Jusque là, tout va encore bien, on reste dans le drame de la filiation légitime. Mais entrons dans le vif du sujet. Ray et sa fille polarisent sexuellement le film, les pôles masculin et féminin, ce sont eux – quelles que soient les qualités respectives d’Emma ou du boyfriend, qui restent des faire-valoir. Ce que le scénario nous lance à la face, l’air de rien, c’est un scénario incestueux, où les corps très sexualisés de l’acteur et de l’actrice donnent à la catastrophe urbano-élémentale son substrat libidinal, et nous contraint à la fois à les apparier et à se défendre mentalement d’avoir de si vilaines idées. Le tremblement de terre agit comme une diversion, mais il puise quelque chose de son intensité cataclysmique dans ce schéma incestueux sous-jacent – de même que, réciproquement, l’inceste se traduit métaphoriquement dans le tremblement de terre.

Le tremblement de terre, pour nous, est la diversion spectaculaire qui brouille les signes et nous permet de voir sans voir ce que nous ne souhaiterions pas voir trop clairement, mais qui intensifie la charge libidinale du film. La violence de la destruction vient suppléer à notre désir frustré d’accoupler cinématographiquement les deux sex-symbols.

Pour Ray, le tremblement de terre est la rencontre tectonique (J) entre le désir et l’interdit. Il donne quand même rendez-vous à sa fille devant la « Coit Tower »… Il y a des petits plaisantins chez les scénaristes d’Hollywood. Mais le rendez-vous sera manqué (ouf !). Le film peut alors être lu comme une catharsis de ce désir incestueux. La noyade de la première fille apparaît comme le refoulement du désir. Ainsi s’explique l’intensité de la culpabilité exprimée par Ray : il n’est pas coupable de ne pas l’avoir sauvée, il est coupable de l’avoir désirée et de l’avoir noyée pour noyer son désir. La seconde noyade, dont Blake sera, elle, sauvée, fonctionne en écho : c’est la renaissance de la fille transfigurée, la purification du désir interdit, qui remet Ray en position de père légitime – dans le dépassement du désir cette fois, et non dans la substitution à l’autre père. Ouf. L’honneur est sauf. La famille est recomposée et chacun retrouve sa place sur le canapé de la reconstruction – en entonnant en chœur « California Dreaming », ce tube, rappelez-moi… Ah oui ! des « Mamas and Papas »…

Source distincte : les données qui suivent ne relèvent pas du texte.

(** * upb_struct: run-time defined structs over raw bytes

    A shallow embedding of [upb_struct.h].  A struct instance is a raw byte
    buffer ([uint8_t *s]); a field is found through its descriptor
    ([struct upb_struct_field]) by offset arithmetic.  The header performs no
    existence, bounds or type checks, so every access that would leave the
    buffer is undefined behaviour in C; the embedding returns [None] for it
    and [Some] result otherwise. *)

From Stdlib Require Import ZArith Lia Bool.
From stdpp Require Import base option list strings.
From Equations Require Import Equations.

Local Open Scope Z_scope.

(** ** Bytes and buffers *)

(** A buffer is the sequence of [uint8_t] cells that [s] points to; cell
    [i] is [s[i]].  Cells hold values in [0, 256). *)
Abbreviation buffer := (list Z).

Definition is_uint8 (b : Z) : Prop := 0 <= b < 256.

Definition wf_buffer (s : buffer) : Prop := Forall is_uint8 s.

(** Conversion of an [int] to [uint8_t] (what an assignment to [s[i]] does). *)
Definition to_uint8 (z : Z) : Z := z mod 256.

(** [s[i]] as an rvalue. *)
Definition read_byte (s : buffer) (i : Z) : option Z :=
  if decide (0 <= i) then s !! Z.to_nat i else None.

(** [s[i] = v]. *)
Definition write_byte (s : buffer) (i : Z) (v : Z) : option buffer :=
  if decide (0 <= i < Z.of_nat (length s))
  then Some (<[Z.to_nat i := to_uint8 v]> s)
  else None.

(** ** Structure definition *)

Record upb_struct_field := {
  byte_offset : Z;
  isset_byte_offset : Z;
  isset_byte_mask : Z
}.

Record upb_struct_definition := {
  size : Z;
  num_fields : Z;
  set_flags_bytes : Z;
  num_required_fields : Z;
  fields : list upb_struct_field
}.

(** ** The "set" flags *)

(** [s[f->isset_byte_offset] |= f->isset_byte_mask;] *)
Definition upb_struct_set (s : buffer) (f : upb_struct_field) : option buffer :=
  b ← read_byte s (isset_byte_offset f);
  write_byte s (isset_byte_offset f) (Z.lor b (isset_byte_mask f)).

(** [s[f->isset_byte_offset] &= ~f->isset_byte_mask;] *)
Definition upb_struct_unset (s : buffer) (f : upb_struct_field) : option buffer :=
  b ← read_byte s (isset_byte_offset f);
  write_byte s (isset_byte_offset f) (Z.land b (Z.lnot (isset_byte_mask f))).

(** [return s[f->isset_byte_offset] & f->isset_byte_mask;] converted to
    [bool]: true exactly when the conjunction is not zero. *)
Definition upb_struct_is_set (s : buffer) (f : upb_struct_field) : option bool :=
  b ← read_byte s (isset_byte_offset f);
  Some (negb (Z.land b (isset_byte_mask f) =? 0)).

(** ** Required fields *)

(** The state of the [while] loop of [upb_struct_all_required_fields_set]
    is the pair of locals [num_fields] and [i].  [1 << num_fields] with a
    negative count is undefined. *)
Equations? required_loop (s : buffer) (num_fields i : Z) : option bool
  by wf (Z.to_nat num_fields) lt :=
required_loop s num_fields i with decide (8 < num_fields) => {
  | left _ with read_byte s i => {
      | None => None
      | Some b =>
          if decide (b = 255)
          then required_loop s (num_fields - 8) (i + 1)
          else Some false }
  | right _ with decide (0 <= num_fields) => {
      | right _ => None
      | left _ with read_byte s i => {
          | None => None
          | Some b =>
              if decide (b = Z.shiftl 1 num_fields - 1)
              then Some true
              else Some false } } }.
Proof. lia. Qed.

Le cinéma hollywoodien n’est pas la tragédie grecque. Il est à la fois plus pudique et plus obscène. En apparence il montre tout, mais en vérité, la violence des explosions et du grand spectacle de la destruction apocalyptique voile des schémas inconscients que la société de consommation réclame mais ne peut tolérer qu’on lui serve que de manière subliminale. Plutôt qu’une catharsis, tout cela nous entretient plutôt dans un cannibalisme incestueux bon enfant.

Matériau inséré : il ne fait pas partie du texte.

(** [msh_split_line] always returns (the fuel is enough): an array of
    pointers ended by NULL, whose strings are the tokens of the line. *)
Lemma msh_split_line_spec (m : buffer) (line : ptr) :
  ∃ ptrs m',
    msh_split_line m line = Some (map Some ptrs ++ [None], m')
    ∧ length m' = length m
    ∧ tokens_of (cstr m line) (map (cstr m') ptrs)
    ∧ Forall (λ p, line ≤ p) ptrs
    ∧ StronglySorted lt ptrs
    ∧ (∀ q, line + length (cstr m line) ≤ q → drop q m' = drop q m).
Proof.
  destruct (decide (line ≤ length m)) as [Hle|Hgt].
  - destruct (cstr_of_split (drop line m)) as (rest & Hsplit & Hs & Hr).
    fold (cstr m line) in Hsplit, Hs. set (s := cstr m line) in *.
    assert (Hm : m = take line m ++ s ++ rest)
      by (by rewrite <- Hsplit, take_drop).
    assert (Hline : length (take line m) = line) by (rewrite length_take; lia).
    pose proof (f_equal length Hm) as Hlm. rewrite !length_app in Hlm.
    assert (Hlen : length s ≤ length m) by lia.
    destruct (msh_split_line_loop_spec (S (length s)) s ltac:(lia) Hs
                (take line m) rest [] (length m) Hr Hlen)
      as (ptrs & x & Hrun & Hx & Htok & Hge & Hsorted).
    rewrite Hline, <- Hm in Hrun.
    exists ptrs, (take line m ++ x ++ rest). unfold msh_split_line, strtok.
    split_and!; try done.
    + rewrite !length_app. lia.
    + by rewrite <- Hline.
    + intros q Hq. rewrite Hm at 2.
      rewrite !(drop_app_ge (take line m)) by lia.
      rewrite !drop_app_ge by lia. by rewrite Hx.
  - exists [], m. unfold msh_split_line, strtok, strtok_r, cstr, deref.
    rewrite drop_ge by lia. simpl. rewrite Nat.add_0_r.
    rewrite lookup_ge_None_2 by lia. rewrite decide_True by done.
    destruct (length m); simpl; split_and!; try done; by constructor.
Qed.

(** C8.  For every buffer and every line pointer, [msh_split_line] returns
    an array made of the pointers [ptrs] followed by the NULL sentinel; read
    in the buffer it leaves, the pointers give exactly the maximal
    delimiter-free runs of the line ([tokens_of], which only the computed
    sequence [runs] satisfies), in the order of the line (the pointers
    increase); every token is non-empty and holds no space, tab, carriage
    return, newline or bell.  On the line of the specification's example the
    tokens are [ls], [-l], [/tmp]. *)
Theorem msh_split_line_tokens (m : buffer) (line : ptr) :
  (∃ ptrs m',
     msh_split_line m line = Some (map Some ptrs ++ [None], m')
     ∧ tokens_of (cstr m line) (map (cstr m') ptrs)
     ∧ map (cstr m') ptrs = runs (cstr m line) []
     ∧ Forall (λ t, t ≠ [] ∧ Forall (λ c, c ∉ MSH_TOK_DELIM) t) (map (cstr m') ptrs)
     ∧ StronglySorted lt ptrs
     ∧ argv_of m' (map Some ptrs ++ [None]) = map (cstring m') ptrs)
  ∧ (∃ m', msh_split_line example_line 0 = Some ([Some 2; Some 7; Some 10; None], m')
           ∧ argv_of m' [Some 2; Some 7; Some 10; None] = ["ls"; "-l"; "/tmp"]).
Proof.
  split.
  - destruct (msh_split_line_spec m line)
      as (ptrs & m' & Hrun & _ & Htok & _ & Hsorted & _).
    exists ptrs, m'. split_and!; try done.
    + by apply tokens_of_runs.
    + by apply tokens_of_nonempty in Htok.
    + apply argv_of_tokens.
  - eexists. split; [vm_compute; reflexivity|]. vm_compute. reflexivity.
Qed.
(** * Bluesky firehose aggregator: the ingestion pipeline of [bsky.py]

    A shallow embedding of [Bluesky_dashboard/aggregator/bsky/bsky.py]:
    the reconnecting [WebSocketClient], the bounded [asyncio.Queue] between
    it and the workers, and the [MessageProcessor] that decodes, filters,
    enriches and indexes every message.

    Conventions.
    - Python values are the inductive [pyval]; a [dict] is an association
      list in insertion order with unique keys.  JSON numbers are the
      integers ([json.loads] yields [int] for them); non-integer numbers are
      outside the model.
    - A call that may raise returns a [res]; code that also logs and calls
      the Elasticsearch client runs in the monad [M].
    - What the interpreter and its libraries compute ([json.loads],
      [datetime.fromtimestamp], [repr]) is the class [Runtime]; what the
      outside world answers during one message (the clock, the reply of the
      store) is the record [ambient]. *)

From Stdlib Require Import ZArith List String Ascii Bool Lia QArith DecimalString.
Import ListNotations.
Open Scope string_scope.
Open Scope list_scope.
Open Scope Z_scope.
(** * Keystore and authorization engine of vibecoins-mcp

    A shallow embedding of [lib/wallet.js] (the multi-user wallet module),
    of the home-directory variant of the same module (single wallet,
    migration from the legacy location), of what [lib/launcher.js] does
    up to its request to the launch API (with the listing it records
    through [lib/listings.js]) and of the server's [wallet] tool.

    The cryptographic primitives (PBKDF2, AES-256-GCM, the secp256k1 signer,
    the JSON-RPC provider, [fetch]) are not code of the repository: they are
    parameters, bundled in records with the laws the code relies on.  What
    Node does around them (UTF-8 and hex conversion of strings, the checks of
    [createDecipheriv] and [setAuthTag], the message of a failed
    authentication) is written out. *)

From Stdlib Require Import ZArith Lia List String Ascii Bool.
Import ListNotations.
Open Scope string_scope.
Open Scope Z_scope.
Set Warnings "-register-all".

(* ------------------------------------------------------------------ *)
(** ** JavaScript strings, numbers and exceptions *)

(** A computation of the code either returns a value or throws an
    exception, of which the code only ever reads [err.message]. *)
Inductive exc (A : Type) : Type :=
| Ret (a : A)
| Thr (msg : string).
Arguments Ret {A} a.
Arguments Thr {A} msg.

(** [String.prototype.includes]. *)
Fixpoint str_includes (needle hay : string) : bool :=
  String.prefix needle hay ||
  match hay with
  | EmptyString => false
  | String _ rest => str_includes needle rest
  end.

Definition chr (n : nat) : string := String (ascii_of_nat n) EmptyString.
Definition nl : string := chr 10.

Fixpoint dec_digits (fuel : nat) (n : Z) (acc : string) : string :=
  match fuel with
  | O => acc
  | S f =>
      let acc' := String (ascii_of_nat (48 + Z.to_nat (n mod 10))) acc in
      if Z.ltb n 10 then acc' else dec_digits f (n / 10) acc'
  end.

(** [BigInt.prototype.toString()] / [Number.prototype.toString()] on
    integers. *)
Definition z_to_dec (n : Z) : string :=
  let m := Z.abs n in
  let s := dec_digits (S (Z.to_nat (Z.log2 m))) m EmptyString in
  if Z.ltb n 0 then "-" ++ s else s.

(** JavaScript strings are sequences of UTF-16 code units.  The secret that
    is sealed and the password are kept at that level, because Node converts
    them to UTF-8 before the cipher sees them. *)
Definition jsstr := list Z.

Definition jsstr_of_string (s : string) : jsstr :=
  map (fun a => Z.of_nat (nat_of_ascii a)) (list_ascii_of_string s).

(** Other strings of the code (names, symbols, descriptions, addresses) are
    kept as their UTF-8 bytes.  A byte that does not continue a sequence
    (outside [0x80]-[0xBF]) starts a character: one UTF-16 code unit, or two
    (a surrogate pair) for a four-byte sequence. *)
Definition is_utf8_continuation (a : ascii) : bool :=
  Nat.leb 128 (nat_of_ascii a) && Nat.ltb (nat_of_ascii a) 192.

Definition utf16_units (a : ascii) : nat :=
  if is_utf8_continuation a then 0
  else if Nat.leb 240 (nat_of_ascii a) then 2 else 1.

(** [s.length]: the number of UTF-16 code units. *)
Fixpoint js_length (s : string) : nat :=
  match s with
  | EmptyString => 0
  | String a rest => (utf16_units a + js_length rest)%nat
  end.

(** The characters (code points) [for (const c of s)] visits, each as the
    string of its UTF-8 bytes. *)
Fixpoint utf8_chars (s : string) : list string :=
  match s with
  | EmptyString => []
  | String a rest =>
      match utf8_chars rest with
      | String b r :: cps =>
          if is_utf8_continuation b then String a (String b r) :: cps
          else String a EmptyString :: String b r :: cps
      | cps => String a EmptyString :: cps
      end
  end.

(* ------------------------------------------------------------------ *)
(** ** JSON values and JavaScript objects *)

Inductive jsval : Type :=
| JNull
| JBool (b : bool)
| JNum (n : Z)
| JStr (s : string)
| JObj (fields : list (string * jsval))
| JArr (items : list jsval)
| JFun (name : string).   (** a function found on [Object.prototype] *)

(** Properties every plain object inherits from [Object.prototype]. *)
Definition object_prototype_props : list string :=
  ["constructor"; "__proto__"; "hasOwnProperty"; "isPrototypeOf";
   "propertyIsEnumerable"; "toLocaleString"; "toString"; "valueOf";
   "__defineGetter__"; "__defineSetter__"; "__lookupGetter__";
   "__lookupSetter__"].

Fixpoint assoc_get (k : string) (fs : list (string * jsval)) : option jsval :=
  match fs with
  | [] => None
  | (k', v) :: rest => if String.eqb k k' then Some v else assoc_get k rest
  end.

Fixpoint arr_index (k : string) (items : list jsval) (i : Z) : option jsval :=
  match items with
  | [] => None
  | x :: rest => if String.eqb k (z_to_dec i) then Some x else arr_index k rest (i + 1)
  end.

Definition proto_get (k : string) : option jsval :=
  if existsb (String.eqb k) object_prototype_props then Some (JFun k) else None.

(** [o[k]]: an own property, else the prototype chain, else [undefined]
    ([None]).  Of strings, numbers and booleans only [length] of a string
    is read by the code. *)
Definition js_get (o : jsval) (k : string) : option jsval :=
  match o with
  | JObj fs =>
      match assoc_get k fs with
      | Some v => Some v
      | None => proto_get k
      end
  | JArr items =>
      if String.eqb k "length" then Some (JNum (Z.of_nat (List.length items)))
      else match arr_index k items 0 with
           | Some v => Some v
           | None => proto_get k
           end
  | JStr s =>
      if String.eqb k "length" then Some (JNum (Z.of_nat (js_length s))) else None
  | _ => None
  end.

Definition js_get_opt (o : option jsval) (k : string) : option jsval :=
  match o with Some v => js_get v k | None => None end.

(** ToBoolean, [undefined] being [None]. *)
Definition truthy (v : option jsval) : bool :=
  match v with
  | None | Some JNull => false
  | Some (JBool b) => b
  | Some (JNum n) => negb (Z.eqb n 0)
  | Some (JStr s) => negb (String.eqb s "")
  | Some (JObj _) | Some (JArr _) | Some (JFun _) => true
  end.

(** [o[k] = v] on an object literal: an existing key keeps its place. *)
Fixpoint assoc_set (k : string) (v : jsval) (fs : list (string * jsval))
  : list (string * jsval) :=
  match fs with
  | [] => [(k, v)]
  | (k', v') :: rest =>
      if String.eqb k k' then (k, v) :: rest else (k', v') :: assoc_set k v rest
  end.

Definition obj_set (o : list (string * jsval)) (k : string) (v : jsval) :=
  assoc_set k v o.

Fixpoint string_chars_props (i : Z) (s : string) : list (string * jsval) :=
  match s with
  | EmptyString => []
  | String a rest => (z_to_dec i, JStr (String a EmptyString))
                       :: string_chars_props (i + 1) rest
  end.

(** [{ ...fields, ...v }]: the own enumerable properties of [v] are copied in
    order; a string spreads its characters under their indices; [null],
    booleans and numbers add nothing. *)
Definition obj_spread (o : list (string * jsval)) (v : jsval)
  : list (string * jsval) :=
  match v with
  | JObj fs => fold_left (fun acc kv => assoc_set (fst kv) (snd kv) acc) fs o
  | JStr s =>
      fold_left (fun acc kv => assoc_set (fst kv) (snd kv) acc)
                (string_chars_props 0 s) o
  | JArr items =>
      fold_left (fun acc kv => assoc_set (fst kv) (snd kv) acc)
                (combine (map z_to_dec (map Z.of_nat (seq 0 (List.length items)))) items) o
  | _ => o
  end.

(** The result objects [{ success: false, error: e }]. *)
Definition failure (e : string) : jsval :=
  JObj [("success", JBool false); ("error", JStr e)].

Definition failure_v (e : jsval) : jsval :=
  JObj [("success", JBool false); ("error", e)].

(* ------------------------------------------------------------------ *)
(** ** Bytes, hex and UTF-8 as Node converts them *)

(** A [Buffer]: its elements are in [0, 256). *)
Definition bytes := list Z.
Definition byte_ok (b : Z) : Prop := 0 <= b < 256.
Definition bytes_ok (bs : bytes) : Prop := Forall byte_ok bs.

Definition hex_digits : list ascii :=
  list_ascii_of_string "0123456789abcdef".

Definition hex_char (d : Z) : ascii := nth (Z.to_nat d) hex_digits "0"%char.

Definition hex_val (c : ascii) : option Z :=
  let n := Z.of_nat (nat_of_ascii c) in
  if (48 <=? n) && (n <=? 57) then Some (n - 48)
  else if (97 <=? n) && (n <=? 102) then Some (n - 87)
  else if (65 <=? n) && (n <=? 70) then Some (n - 55)
  else None.

(** [buf.toString('hex')]. *)
Fixpoint hex_encode (bs : bytes) : string :=
  match bs with
  | [] => EmptyString
  | b :: rest => String (hex_char (b / 16)) (String (hex_char (b mod 16)) (hex_encode rest))
  end.

(** [Buffer.from(s, 'hex')]: pairs of hex digits, up to the first pair that
    is not one; an odd last digit is dropped. *)
Fixpoint hex_decode (s : string) : bytes :=
  match s with
  | String a (String b rest) =>
      match hex_val a, hex_val b with
      | Some x, Some y => (16 * x + y) :: hex_decode rest
      | _, _ => []
      end
  | _ => []
  end.

Definition is_high_surrogate (u : Z) : bool := (0xD800 <=? u) && (u <=? 0xDBFF).
Definition is_low_surrogate (u : Z) : bool := (0xDC00 <=? u) && (u <=? 0xDFFF).

(** The code points of a string of UTF-16 code units; an unpaired surrogate
    becomes U+FFFD, as in [Buffer.from(s, 'utf8')]. *)
Fixpoint code_points (s : jsstr) : list Z :=
  match s with
  | [] => []
  | u :: rest =>
      if is_high_surrogate u then
        match rest with
        | u2 :: rest' =>
            if is_low_surrogate u2
            then (0x10000 + (u - 0xD800) * 0x400 + (u2 - 0xDC00)) :: code_points rest'
            else 0xFFFD :: code_points rest
        | [] => [0xFFFD]
        end
      else if is_low_surrogate u then 0xFFFD :: code_points rest
      else u :: code_points rest
  end.

Definition utf8_of_cp (cp : Z) : bytes :=
  if cp <? 0x80 then [cp]
  else if cp <? 0x800 then [0xC0 + cp / 64; 0x80 + cp mod 64]
  else if cp <? 0x10000 then
    [0xE0 + cp / 4096; 0x80 + (cp / 64) mod 64; 0x80 + cp mod 64]
  else [0xF0 + cp / 262144; 0x80 + (cp / 4096) mod 64;
        0x80 + (cp / 64) mod 64; 0x80 + cp mod 64].

(** [Buffer.from(s, 'utf8')], also what [cipher.update(s, 'utf8')] and
    [pbkdf2Sync(s, ...)] feed to OpenSSL. *)
Definition utf8_encode (s : jsstr) : bytes := flat_map utf8_of_cp (code_points s).

(** The code points UTF-8 encodes, and strings of UTF-16 code units. *)
Definition scalar (cp : Z) : Prop := 0 <= cp <= 0x10FFFF /\ ~ (0xD800 <= cp <= 0xDFFF).

Definition units_ok (s : jsstr) : Prop := Forall (fun u => 0 <= u <= 0xFFFF) s.

Definition is_cont (b : Z) : bool := (0x80 <=? b) && (b <=? 0xBF).

(** The code points of UTF-8 bytes, as [buf.toString('utf8')] reads them on
    well-formed input; a byte that does not start a well-formed sequence gives
    one U+FFFD and decoding resumes at the next byte. *)
Fixpoint utf8_decode_cps (bs : bytes) : list Z :=
  match bs with
  | [] => []
  | b0 :: r1 =>
      if b0 <? 0x80 then b0 :: utf8_decode_cps r1
      else if (0xC2 <=? b0) && (b0 <=? 0xDF) then
        match r1 with
        | b1 :: r2 =>
            if is_cont b1
            then ((b0 - 0xC0) * 64 + (b1 - 0x80)) :: utf8_decode_cps r2
            else 0xFFFD :: utf8_decode_cps r1
        | [] => [0xFFFD]
        end
      else if (0xE0 <=? b0) && (b0 <=? 0xEF) then
        match r1 with
        | b1 :: b2 :: r3 =>
            let cp := (b0 - 0xE0) * 4096 + (b1 - 0x80) * 64 + (b2 - 0x80) in
            if is_cont b1 && is_cont b2 && (0x800 <=? cp)
               && negb ((0xD800 <=? cp) && (cp <=? 0xDFFF))
            then cp :: utf8_decode_cps r3
            else 0xFFFD :: utf8_decode_cps r1
        | _ => 0xFFFD :: utf8_decode_cps r1
        end
      else if (0xF0 <=? b0) && (b0 <=? 0xF4) then
        match r1 with
        | b1 :: b2 :: b3 :: r4 =>
            let cp := (b0 - 0xF0) * 262144 + (b1 - 0x80) * 4096
                      + (b2 - 0x80) * 64 + (b3 - 0x80) in
            if is_cont b1 && is_cont b2 && is_cont b3
               && (0x10000 <=? cp) && (cp <=? 0x10FFFF)
            then cp :: utf8_decode_cps r4
            else 0xFFFD :: utf8_decode_cps r1
        | _ => 0xFFFD :: utf8_decode_cps r1
        end
      else 0xFFFD :: utf8_decode_cps r1
  end.

Definition utf16_of_cp (cp : Z) : jsstr :=
  if cp <? 0x10000 then [cp]
  else [0xD800 + (cp - 0x10000) / 1024; 0xDC00 + (cp - 0x10000) mod 1024].

Definition utf8_decode (bs : bytes) : jsstr :=
  flat_map utf16_of_cp (utf8_decode_cps bs).

(** A string without unpaired surrogates. *)
Fixpoint well_formed_utf16 (s : jsstr) : bool :=
  match s with
  | [] => true
  | u :: rest =>
      (0 <=? u) && (u <=? 0xFFFF) &&
      if is_high_surrogate u then
        match rest with
        | u2 :: rest' => is_low_surrogate u2 && well_formed_utf16 rest'
        | [] => false
        end
      else negb (is_low_surrogate u) && well_formed_utf16 rest
  end.

(* ------------------------------------------------------------------ *)
(** ** The primitives the code is given *)

(** [pbkdf2Sync] and the [aes-256-gcm] cipher of Node's [crypto], with the
    law the code relies on: opening what was sealed under the same key and
    IV gives the plaintext back.  The cipher's output is bytes, and its tag
    has the GCM default length of 16 bytes. *)
Record CipherSuite : Type := {
  pbkdf2 : bytes -> bytes -> Z -> Z -> string -> bytes;
  gcm_seal : bytes -> bytes -> bytes -> bytes * bytes;   (* key, iv, plaintext -> ciphertext, tag *)
  gcm_open : bytes -> bytes -> bytes -> bytes -> option bytes; (* key, iv, tag, ciphertext *)
  gcm_open_seal : forall k iv p,
    gcm_open k iv (snd (gcm_seal k iv p)) (fst (gcm_seal k iv p)) = Some p;
  gcm_seal_bytes : forall k iv p, bytes_ok p ->
    bytes_ok (fst (gcm_seal k iv p)) /\ bytes_ok (snd (gcm_seal k iv p));
  gcm_tag_length : forall k iv p, List.length (snd (gcm_seal k iv p)) = 16%nat
}.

Mais il faudrait encore se demander dans quel sens opère ce cannibalisme. La société de consommation ne va-t-elle pas plutôt dans le sens d’une dévoration des parents par les enfants, dans une sorte d’infantilisation générale produite par le blockbuster ?

La référence éclairante ici, n’est pas grecque, elle est biblique. Dans La Genèse, XIX, lorsque Dieu détruit Sodome et Gomhorre, il permet à Loth de s’enfuir avec sa femme et ses deux filles. Soulignons : sa femme et ses deux filles. Il leur indique de se rendre dans la montagne. En chemin, la femme de Loth se retourne sur le spectacle de la destruction, et est changée en statue de sel. Loth se retrouve finalement seul avec ses deux filles dans une grotte dans le village de Tsoar. Je laisse la parole à la Bible : «  L'aînée dit à la plus jeune: « Notre père est vieux; et il n'y a point d'homme dans la contrée, pour venir vers nous, selon l'usage de tous les pays. Viens, faisons boire du vin à notre père, et couchons avec lui, afin que nous conservions la race de notre père. » » (Genèse, XIX, 31) Les filles de Loth couchent avec leur père après l’avoir enivré pour préserver leur peuple après sa destruction quasi totale. L’inceste a directement à voir avec le cataclysme, l’endogamie est rendue nécessaire par la pénurie d’hommes. L’histoire des filles de Loth agit comme trame sous-jacente de San Andreas. C’est l’histoire secrète qui mine Ray et que le film distille à notre complaisance tout en prétendant en chercher la rédemption. Le sens métaphorique du cataclysme rejoint alors la grande imagerie de l’éruption du désir féminin, faille, tremblements et immersion – mais d’un désir féminin illégitime, dont la mission réelle des personnages est de conjurer les effets pervers pour restaurer l’ordre générationnel.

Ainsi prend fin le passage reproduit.